Corrí en medio del tráfico, bajé al andén por la escalera, pero es una de las estaciones más concurridas y no logré localizar a Henri. Traté de mirar a todas partes al mismo tiempo, escudriñando los grupos de viajeros que circulaban por la estación.

Allá estaba, en el extremo del andén. De pronto se volvió hacia mí y me quedé helado. Por un minuto eterno, me sentí totalmente vulnerable, como si me hubieran iluminado con un foco en un escenario negro.

Forzosamente tenía que verme.

Estaba en su línea de visión.

Pero no reaccionó y yo seguí mirándolo mientras mis pies parecían pegados al suelo.

Entonces su imagen pareció oscilar y aclararse.

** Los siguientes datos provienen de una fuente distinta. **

(** A session is made once, by a process of the system, and its login name is
    then the one that was set; before that, setting it panics. *)
Theorem session_login t p : is_system (t_cred t) = true ->
  (p_group p = None -> forall mem a0 s, VmSpace.to_str mem a0 17 = Ok (Some s) -> sys_setlogin mem a0 t p = Panic PUnwrap) /\
  (forall id p', sys_setsid t p = Ok (id, p') -> p_group p = None /\ id = p_id p /\
     sys_setsid t p' = Err (Raw EPERM) /\
     forall mem a0 s, VmSpace.to_str mem a0 17 = Ok (Some s) ->
       exists p'', sys_setlogin mem a0 t p' = Ok p'' /\ p_group p'' = Some (MkGroup (p_id p) (MkSession (p_id p) s))).
Proof.
  intros Hs. assert (td_priv_check t PROC_SETLOGIN = Ok tt /\ td_priv_check t SCE680 = Ok tt) as [H1 H2].
  { unfold td_priv_check, priv_check. rewrite Hs. done. }
  split.
  - intros Hg mem a0 s Hm. unfold sys_setlogin. rewrite H1, Hm, Hg. done.
  - intros id p' H. unfold sys_setsid in *. rewrite H2 in *. cbn in H. destruct (p_group p) eqn:Eg; [done|]. injection H as <- <-.
    split_and!; [done..|]. intros mem a0 s Hm. unfold sys_setlogin. rewrite H1, Hm. cbn. eauto.
Qed.
End ProcessProps.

Mientras lo miraba directamente, percibí la forma de la nariz, la altura de la frente, la barbilla con papada.

¿Me había vuelto loco?

Antes estaba seguro, pero ahora estaba igualmente seguro de que me había equivocado en todo, de que era un necio, un inepto, un fracaso como detective. El hombre al que había seguido desde el Ritz no era Henri, ni por asomo.

110

Salí del metro, recordando que le había dicho a Amanda que estaría de vuelta en una hora pero ya habían transcurrido tres.

Regresé al Singe Vert con las manos vacías, sin bombones, sin flores, sin joyas. Mi expedición al Ritz no había arrojado ningún resultado, salvo un dato que podía resultar crítico.

Henri había reservado una habitación en el Ritz.

El vestíbulo de nuestro pequeño hotel estaba desierto, aunque una nube de humo de tabaco y de conversación estentórea flotaba desde el bar hacia la desconchada sala principal.

La recepción estaba cerrada.

Fui detrás del escritorio, pero mi llave no estaba en el gancho. ¿Acaso no la había devuelto? No lo recordaba. ¿Amanda la habría usado para salir a pesar de mi insistencia en que se quedara en la habitación? Subí la escalera enfadado conmigo mismo y con Amanda, y ansiando dormir.

Golpeé la puerta con los nudillos y llamé a Amanda. No respondió. Accioné el picaporte dispuesto a decirle que ya no tenía derecho a comportarse como una niña irresponsable, que ahora tenía que cuidar de dos.

Abrí la puerta y al instante noté que algo andaba mal. Amanda no estaba en la cama. ¿Estaría en el baño? ¿Se encontraría bien?

Entré llamándola, y la puerta se cerró a mis espaldas. Giré y traté de entender lo imposible: un hombre negro aferraba a Amanda, cruzándole el brazo izquierdo sobre el pecho. Con la mano derecha empuñaba un arma que le encañonaba la cabeza. Usaba guantes de látex. Azules. Yo había visto unos guantes como ésos.